I remember the feeling of not wanting to wake up. I have never been a morning person. I will always choose to keep sleeping in my comfortable bed, sweet slumber. But this time it was much more severe. It trumps all the other times I wanted to keep sleeping but had to wake up. Even those times in my basement room in high school in the middle of winter, you never want to leave your warm bed for the bitter cold morning to go to school. But the feeling of not wanting to wake up to reality has never been more shocking than after Maelee died.
Family was there, I know they did that for me. Pretty sure they lifted me out of bed. Much of the first days are a blur. I remember how my sister processed grief by becoming super nurse. She was the one that remembered when I needed to take pills. I remember her with my mom and mother-in-law all standing around with bandages trying to wrap my boobs. I was a limp being, barely able to do basic tasks (mostly because I had absolutely no desire to). That feeling of shock, disappointment, and lack of desire for living, oh how could anyone live that for too long? It was terrible. And by God's grace, using our family and friends, I was able to put one foot in front of another and eventually go to sleep without Ambien and wake up without the feeling of dread overtaking all else.

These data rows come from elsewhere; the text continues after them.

Definition app (d : D) : prog ans (ans d) := Do (CApp d) Pure.
Definition writeHeader (code : Z) : prog ans () := Do (CHeader code) Pure.
Definition addHeader (k v : string) : prog ans () := Do (CAdd k v) Pure.
Definition write (p : part) : prog ans bool := Do (CWrite p) Pure.
(** [w.(http.Flusher).Flush()]; net/http's writers are Flushers. *)
Definition flush : prog ans () := Do CFlush Pure.
Definition go (p : prog ans ()) : prog ans () := Go p (Pure ()).

(** [w.WriteHeader(code); w.Write([]byte(text))], the way every handler reports. *)
Definition reply (code : Z) (text : string) : prog ans () :=
  writeHeader code;; _ ← write (Text text); Pure ().
End calls.

(** ** Running them *)

Section run.
Context {D : Type} {ans : D → Type} {S C : Type}.
(** The application's calls, on its state. *)
Variable perform : ∀ d : D, C → S → ans d * S.

(** One call, with what the environment decides: [C] for the application,
    [bool] for the connection to the client. *)
Definition act (c : call D) (e : C * bool) (s : S) (w : response) : answer ans c * S * response :=
  match c with
  | CHeader code => ((), s, WriteHeader code w)
  | CAdd k v => ((), s, AddHeader k v w)
  | CWrite p => (e.2, s, Write p e.2 w)
  | CFlush => ((), s, Write Flushed true w)
  | CApp d => let (x, s') := perform d e.1 s in (x, s', w)
  end.

Record result (A : Type) := Result {
  r_value : res A;
  r_state : S;
  r_resp : response;
  r_spawned : list (prog ans ())
}.
Arguments Result {A} _ _ _ _.
Arguments r_value {A} _.
Arguments r_state {A} _.
Arguments r_resp {A} _.
Arguments r_spawned {A} _.

(** A program run undisturbed; the [n]-th decision of the environment is [o n]. *)
Fixpoint alone {A : Type} (o : nat → C * bool) (n : nat) (p : prog ans A) (s : S) (w : response) : result A :=
  match p with
  | Pure a => Result (Ret a) s w []
  | Throw why | Exit why => Result (Panic why) s w []
  | Do c k => let '(x, s', w') := act c (o n) s w in alone o (Datatypes.S n) (k x) s' w'
  | Go q k =>
      let r := alone o n k s w in
      Result (r_value r) (r_state r) (r_resp r) (q :: r_spawned r)
  end.

(** Every write to the client succeeds. *)
Definition connected (o : nat → C * bool) : Prop := ∀ n, (o n).2 = true.

Lemma alone_reply (o : nat → C * bool) n code text s :
  connected o →
  alone o n (reply code text) s no_response = Result (Ret ()) s (text_response code text) [].
Proof. intros Ho. cbn. by rewrite Ho. Qed.

(** [p], run alone from [s] and [w], ends whatever the environment decides: it returns
    in [Q], or panics or ends the process in [X]. *)
Section ensures.
Variable X : string → S → response → Prop.

Fixpoint ensures {A : Type} (p : prog ans A) (Q : A → S → response → Prop) (s : S) (w : response) : Prop :=
  match p with
  | Pure a => Q a s w
  | Throw why | Exit why => X why s w
  | Do c k => ∀ e, let '(x, s', w') := act c e s w in ensures (k x) Q s' w'
  | Go _ k => ensures k Q s w
  end.

Lemma ensures_alone {A} o n (p : prog ans A) Q s w :
  ensures p Q s w →
  match r_value (alone o n p s w) with
  | Ret a => Q a (r_state (alone o n p s w)) (r_resp (alone o n p s w))
  | Panic why => X why (r_state (alone o n p s w)) (r_resp (alone o n p s w))
  end.
Proof.
  revert n Q s w. induction p as [A a|A why|A why|A c k IH|A q _ k IHk]; intros n Q s w; simpl; try done.
  - intros Hc. specialize (Hc (o n)). destruct (act c (o n) s w) as [[x s'] w']. by apply IH.
  - apply IHk.
Qed.

Lemma ensures_bind {A B} (f : A → prog ans B) (p : prog ans A) Q s w :
  ensures p (λ a s w, ensures (f a) Q s w) s w → ensures (prog_bind f p) Q s w.
Proof.
  revert B f Q s w. induction p as [A a|A why|A why|A c k IH|A q _ k IHk]; intros B f Q s w; simpl; auto.
  intros Hc e. specialize (Hc e). destruct (act c e s w) as [[x s'] w']. by apply IH.
Qed.

Lemma ensures_mono {A} (p : prog ans A) (Q Q' : A → S → response → Prop) s w :
  (∀ a s w, Q a s w → Q' a s w) → ensures p Q s w → ensures p Q' s w.
Proof.
  revert Q Q' s w. induction p as [A a|A why|A why|A c k IH|A q _ k IHk]; intros Q Q' s w HQ; simpl; eauto.
  intros Hc e. specialize (Hc e). destruct (act c e s w) as [[x s'] w']. by eapply IH.
Qed.
End ensures.

(** ** The server *)

Variable Req : Type.
(** The handler a request is routed to. *)
Variable serve : Req → prog ans ().

Inductive thread :=
| Listen                                                        (** the accept loop *)
| Handler (r : option Req) (w : response) (p : prog ans ())     (** [None]: a plain [go] *)
| Recovered (r : Req) (w : response) (why : string).            (** the library recovered a panic *)

Inductive choice := Request (r : Req) | Act (e : C * bool).

Definition tstep (c : choice) (s : S) (l : thread) : outcome S thread :=
  match l, c with
  | Listen, Request r => Next s Listen [Handler (Some r) no_response (serve r)]
  | Handler r w (Do c k), Act e => let '(x, s', w') := act c e s w in Next s' (Handler r w' (k x)) []
  | Handler r w (Go q k), Act _ => Next s (Handler r w k) [Handler None no_response q]
  | Handler (Some r) w (Throw why), Act _ => Next s (Recovered r w why) []
  | Handler None w (Throw why), Act _ => Crash why
  | Handler _ w (Exit why), Act _ => Crash why
  | _, _ => Wait
  end.

Definition start (s : S) : config S thread := Running s [Listen].

(** What the handlers did in a run: the requests whose goroutines acted, each with
    what the environment answered. *)
Definition acts (σ : config S thread) (ic : nat * choice) : list (Req * (C * bool)) :=
  match σ, ic.2 with
  | Running _ ls, Act e => match ls !! ic.1 with Some (Handler (Some r) _ _) => [(r, e)] | _ => [] end
  | _, _ => []
  end.

Fixpoint acted (sched : list (nat * choice)) (σ : config S thread) : list (Req * (C * bool)) :=
  match sched with
  | [] => []
  | ic :: sched' => acts σ ic ++ match exec tstep ic σ with Some σ' => acted sched' σ' | None => [] end
  end.

(** ** From single handlers to the server

    [R] is what every action of every handler does to the shared state, and so
    also what a handler has to expect of the others between two of its own; [X] is
    what a handler may end the process with. *)
Section rely.
Variable R : S → S → Prop.
Context `{!PreOrder R}.
Variable X : string → Prop.

(** The handler [p], started in [s] with the response so far [w], only acts
    within [R] whatever the others do, as long as the environment answers it
    within [M]; it panics at most with [T], ends the process at most with [X], and
    ends in [Q]. *)
Fixpoint safe {A : Type} (M : C * bool → Prop) (p : prog ans A) (T : string → Prop)
    (Q : A → S → response → Prop) (s : S) (w : response) : Prop :=
  match p with
  | Pure a => ∀ s1, R s s1 → Q a s1 w
  | Throw why => T why
  | Exit why => X why
  | Do c k => ∀ e s1, M e → R s s1 →
      let '(x, s2, w2) := act c e s1 w in R s1 s2 ∧ safe M (k x) T Q s2 w2
  | Go q k =>
      (∀ s1, R s s1 → safe (λ _, True) q (λ _, False) (λ _ _ _, True) s1 no_response) ∧ safe M k T Q s w
  end.

Lemma safe_later {A} M (p : prog ans A) T Q s s' w : R s s' → safe M p T Q s w → safe M p T Q s' w.
Proof.
  revert M T Q s s' w. induction p as [A a|A why|A why|A c k IH|A q IHq k IHk]; intros M T Q s s' w Hs; simpl.
  - intros HQ s1 H1. apply HQ. by trans s'.
  - done.
  - done.
  - intros Hc e s1 He H1. apply Hc; [done|]. by trans s'.
  - intros [Hq Hk]. split; [|by apply (IHk _ _ _ s)]. intros s1 H1. apply Hq. by trans s'.
Qed.

Lemma safe_bind {A B} M (f : A → prog ans B) (p : prog ans A) T Q s w :
  safe M p T (λ a s w, safe M (f a) T Q s w) s w → safe M (prog_bind f p) T Q s w.
Proof.
  revert B M f T Q s w. induction p as [A a|A why|A why|A c k IH|A q IHq k IHk]; intros B M f T Q s w; simpl.
  - intros Hf. by apply Hf.
  - done.
  - done.
  - intros Hc e s1 He H1. specialize (Hc e s1 He H1). destruct (act c e s1 w) as [[x s2] w2].
    destruct Hc as [? ?]. auto.
  - intros [Hq Hk]. auto.
Qed.

Lemma safe_mono {A} M (p : prog ans A) T (T' : string → Prop) Q (Q' : A → S → response → Prop) s w :
  (∀ why, T why → T' why) → (∀ a s w, Q a s w → Q' a s w) → safe M p T Q s w → safe M p T' Q' s w.
Proof.
  revert M T T' Q Q' s w. induction p as [A a|A why|A why|A c k IH|A q IHq k IHk];
    intros M T T' Q Q' s w HT HQ; simpl; auto.
  - intros Hc e s1 He H1. specialize (Hc e s1 He H1). destruct (act c e s1 w) as [[x s2] w2].
    destruct Hc as [? ?]. eauto.
  - intros [Hq Hk]. eauto.
Qed.

Lemma safe_restrict {A} (M M' : C * bool → Prop) (p : prog ans A) T Q s w :
  (∀ e, M' e → M e) → safe M p T Q s w → safe M' p T Q s w.
Proof.
  intros HM. revert T Q s w. induction p as [A a|A why|A why|A c k IH|A q IHq k IHk]; intros T Q s w; simpl; auto.
  - intros Hc e s1 He H1. specialize (Hc e s1 (HM e He) H1). destruct (act c e s1 w) as [[x s2] w2].
    destruct Hc as [? ?]. auto.
  - intros [Hq Hk]. auto.
Qed.

(** What the environment may answer to a request's handler; what the handler may
    panic with, and what holds when it has returned.  The server starts in [s0]. *)
Variable N : Req → C * bool → Prop.
Variable T : Req → string → Prop.
Variable Q : Req → S → response → Prop.
Variable s0 : S.
Hypothesis serve_safe : ∀ r s, R s0 s → safe (N r) (serve r) (T r) (λ _, Q r) s no_response.

Definition thread_ok (s : S) (l : thread) : Prop :=
  match l with
  | Listen => True
  | Handler (Some r) w p => safe (N r) p (T r) (λ _, Q r) s w
  | Handler None w p => safe (λ _, True) p (λ _, False) (λ _ _ _, True) s w
  | Recovered r w why => T r why
  end.

Lemma thread_ok_later s s' l : R s s' → thread_ok s l → thread_ok s' l.
Proof. intros Hs. destruct l as [|[r|] w p|]; simpl; eauto using safe_later. Qed.

(** What the environment answers to the goroutine [l] is allowed. *)
Definition allowed (l : thread) (c : choice) : Prop :=
  match l, c with Handler (Some r) _ _, Act e => N r e | _, _ => True end.

(** Every action is within [R]; what it leaves is still safe. *)
Lemma thread_step c s l s' l' sp :
  R s0 s → allowed l c → thread_ok s l → tstep c s l = Next s' l' sp →
  R s s' ∧ thread_ok s' l' ∧ Forall (thread_ok s') sp.
Proof.
  assert (Hrefl : ∀ x, R x x) by reflexivity.
  intros H0 Hc Hl Ht. destruct l as [|r w [[]|why|why|d k|q k]|]; destruct c as [r'|e]; try done;
    try (destruct r; simplify_eq/=; try done).
  - simplify_eq/=. split; [done|]. split; [done|]. repeat constructor. by apply serve_safe.
  - simpl in *. specialize (Hl e s Hc (Hrefl s)). destruct (act d e s w) as [[x s2] w2].
    simplify_eq. by destruct Hl.
  - simpl in *. specialize (Hl e s Hc (Hrefl s)). destruct (act d e s w) as [[x s2] w2].
    simplify_eq. by destruct Hl.
  - destruct Hl as [Hq Hk]. split; [done|]. split; [done|]. repeat constructor. by apply Hq.
  - destruct Hl as [Hq Hk]. split; [done|]. split; [done|]. repeat constructor. by apply Hq.
Qed.

Lemma thread_crash c s l why : thread_ok s l → tstep c s l = Crash why → X why.
Proof.
  intros Hl Ht. destruct l as [|[r|] w [[]|w'|w'|d k|q k]|]; destruct c; simplify_eq/=; try done;
    by destruct (act _ _ _ _) as [[? ?] ?].
Qed.

Definition server_ok (σ : config S thread) : Prop :=
  match σ with
  | Running s ls => R s0 s ∧ ∀ k l, ls !! k = Some l → thread_ok s l
  | Dead why => X why
  end.

Lemma server_ok_exec ic σ σ' :
  (∀ r e, (r, e) ∈ acts σ ic → N r e) → exec tstep ic σ = Some σ' → server_ok σ → server_ok σ'.
Proof.
  destruct σ as [s ls|why]; [|done]. destruct ic as [i c]. cbn. intros HN He [H0 Hls].
  destruct (ls !! i) as [l|] eqn:Hl; [|done].
  assert (Hc : allowed l c).
  { destruct l as [|[r|] w p|], c as [r'|e]; cbn; try done. apply HN. set_solver. }
  destruct (tstep c s l) as [|s' l' sp|why] eqn:Ht; [done| |]; injection He as <-.
  - destruct (thread_step c s l s' l' sp H0 Hc (Hls i l Hl) Ht) as (Hs&Hl'&Hsp).
    split; [by trans s|]. intros k x Hx.
    destruct (lookup_pool ls sp i l l' k x Hl Hx) as [[_ ->]|[[_ Hk]|[_ Hin]]]; [done| |].
    + by apply (thread_ok_later s), (Hls k).
    + rewrite Forall_forall in Hsp. by apply Hsp.
  - by eapply thread_crash, Ht; apply (Hls i).
Qed.

Lemma server_ok_run sched σ σ' :
  (∀ r e, (r, e) ∈ acted sched σ → N r e) → run tstep sched σ = Some σ' → server_ok σ → server_ok σ'.
Proof.
  revert σ. induction sched as [|ic sched IH]; intros σ HN Hr Hσ; [by injection Hr as <-|].
  cbn [run acted] in *. destruct (exec tstep ic σ) as [σ1|] eqn:He; [|done].
  apply (IH σ1); [set_solver|done|]. eapply server_ok_exec; [|exact He|done]. set_solver.
Qed.

(** What the rule concludes of a state of the server. *)
Definition server_well (σ : config S thread) : Prop :=
  match σ with
  | Dead why => X why
  | Running s ls =>
      R s0 s ∧
      (∀ k r w u, ls !! k = Some (Handler (Some r) w (Pure u)) → Q r s w) ∧
      (∀ k r w why, ls !! k = Some (Recovered r w why) → T r why)
  end.

(** The rule, for a run: a server whose handlers are safe dies only of [X], moves
    its state within [R] only, and has given every returned handler's response its
    [Q]. *)
Theorem server_run sched σ :
  (∀ r e, (r, e) ∈ acted sched (start s0) → N r e) →
  run tstep sched (start s0) = Some σ → server_well σ.
Proof.
  intros HN Hr. assert (Hok : server_ok σ).
  { eapply server_ok_run; [exact HN|exact Hr|]. split; [done|].
    intros [|k] l; [by intros [= <-]|done]. }
  destruct σ as [s ls|why]; [|done]. destruct Hok as [H0 Hls]. split; [done|]. split.
  - intros k r w u Hk. specialize (Hls k _ Hk). simpl in Hls. by apply Hls.
  - intros k r w why Hk. apply (Hls k _ Hk).
Qed.
End rely.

Crazy how those basic instincts go away during tragedy. I had no desire to eat. I couldn't have made a meal if I tried. But my mothers would make me sandwiches with chips and a cold Pepsi and sit me out on our patio furniture in the sunshine and somehow I ate. I was so fragile and I'm so grateful for everyone being so gentle with me. I have met baby loss moms that didn't want people to treat them differently but heavens to betsy, I would haven't made it if that were the case! My family thinks I'm high maintenance anyway (whatevs), but those days after Maelee died I must have been code crazy. Ready to crack at the slightest! Let's be honest, I was already cracked. We were just preventing an all out crumble.
But praise be, I survived the first weeks of giving birth to six pounds, eight ounces but not getting to try to nurse or change diapers or learn all that you do actually bringing that baby home. Instead of learning all about newborn smells and snuggles and pure exhaustion, I was learning about grief and a new normal and what to do when God's will is clearly not my will.
And every year we will celebrate her birthday, the short time we held her. Two days after she died one Easter Sunday, we celebrate April 6 and everything we went through. Because I never want to forget all that God chose us to learn instead of drinking in newborn snuggles.